Annual periodicity of cambium production of xylem and phloem cells has rarely been compared in trees from different environments. We compared the structure of cambium and the youngest xylem and phloem increments in four tree species, Fagus sylvatica, Picea abies, Pinus sylvestris and Pinus halepensis, from nine temperate and Mediterranean sites in Slovenia and Spain. In Picea abies, Pinus sylvestris and Fagus sylvatica from temperate locations in Slovenia, xylem and phloem growth ring boundaries could be identified. In Fagus sylvatica growing at two elevations on Moncayo mountain, Spain, phloem increment consisted of only early phloem.

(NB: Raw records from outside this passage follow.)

(** X6 *)
(** With the store open, the source frame present and fresh, distinct layer ids, [duplicateFrame i] selects index [i + 1], puts the new frame there (the other frames keep their order), gives each new layer the source layer's blob when it has one, leaves every other layer id unchanged, saves the new record, and, through the effect that runs on the frame change, empties both history stacks. *)
Theorem duplicateFrame_copies (a : App) (i : Z) (fid bg la co : string) (src : Frame) :
  db (store a) = true ->
  frame_at (frames a) i = Some src ->
  NoDup [bg; la; co] ->
  Forall (fun d => d ∉ [background (layers src); lineart (layers src); color (layers src)])
         [bg; la; co] ->
  let nf := createNewFrame (fid, bg, la, co) (i + 1) in
  let lo := layers_os (store a) in
  let a' := exec (duplicateFrame i (fid, bg, la, co)) a in
  currentFrameIndex a' = i + 1 /\
  frame_at (frames a') (i + 1) = Some nf /\
  frame_id <$> frames a' = splice_insert (Z.to_nat (i + 1)) fid (frame_id <$> frames a) /\
  (forall t, layers_os (store a') !! layer_of (layers nf) t =
     match lo !! layer_of (layers src) t with
     | Some b => Some b
     | None => lo !! layer_of (layers nf) t
     end) /\
  (forall k, k ∉ [bg; la; co] -> layers_os (store a') !! k = lo !! k) /\
  (fid, nf) ∈ frames_os (store a') /\
  undoStack a' = [] /\ redoStack a' = [].
Proof.
  intros Hdb Hf Hnd Hfr nf lo a'.
  destruct a as [fs ci al U R [dbb lo0 fo]]; simpl in *; subst dbb.
  unfold a'. rewrite (exec_duplicateFrame_open _ _ _ _ _ _ _ _ _ _ _ _ _ Hf). cbv zeta.
  destruct (frame_at_Some _ _ _ Hf) as [Hi0 Hi].
  destruct src as [sid sidx [sb sl sc]]. simpl in *.
  rewrite !NoDup_cons, !elem_of_cons in Hnd.
  rewrite !Forall_cons, !elem_of_cons in Hfr.
  assert (Hn : bg <> la /\ bg <> co /\ la <> co) by (set_solver).
  assert (Hs : bg <> sb /\ bg <> sl /\ bg <> sc /\ la <> sb /\ la <> sl /\ la <> sc /\
               co <> sb /\ co <> sl /\ co <> sc) by set_solver.
  destruct Hn as (H1 & H2 & H3). destruct Hs as (H4 & H5 & H6 & H7 & H8 & H9 & H10 & H11 & H12).
  split; [done|]. split.
  { unfold frame_at. destruct (Z.ltb_spec (i + 1) 0); [lia|].
    rewrite (lookup_reindex _ _ nf); [unfold nf; simpl; do 2 f_equal; lia|].
    apply lookup_splice_insert. lia. }
  split.
  { rewrite frame_id_reindex. unfold splice_insert. by rewrite fmap_app, fmap_cons, fmap_take, fmap_drop. }
  split.
  { unfold lo. intros []; simpl; repeat first [rewrite cp_lookup | case_decide]; try congruence; reflexivity. }
  split.
  { unfold lo. intros k Hk. rewrite !elem_of_cons in Hk.
    assert (k <> bg /\ k <> la /\ k <> co) as (Hk1 & Hk2 & Hk3) by tauto.
    repeat first [rewrite cp_lookup | case_decide]; try congruence; reflexivity. }
  split; [|done]. apply put_sorted_elem_of.
Qed.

In Pinus sylvestris from the same two sites, growth ring boundaries were not as clear as in temperate Slovenian sites. In some cases we could identify phloem growth ring boundaries but in others it was very doubtful, which could be explained by collapse of the outermost early phloem sieve cells. In Pinus halepensis from all sites, we could only distinguish between collapsed and non-collapsed phloem, while phloem rings could not be identified. Widths of the youngest phloem and xylem annual increments could only be compared when phloem increments could be clearly defined, as with Picea abies, Fagus sylvatica and Pinus sylvestris from temperate sites. The visibility of the growth ring boundary in phloem was not related to the width of annual radial growth. The correlation between xylem and phloem ring widths was high, but moderate between the number of dormant cambial cells and xylem ring and phloem ring widths. Based on the structure of the youngest phloem increments, we concluded that there is no typical annual periodicity in cambial production of phloem cells in trees from certain Mediterranean sites. This may be due to continuous yearlong cell production and the absence of true cambium dormancy, at least on the phloem side, under mild winter conditions.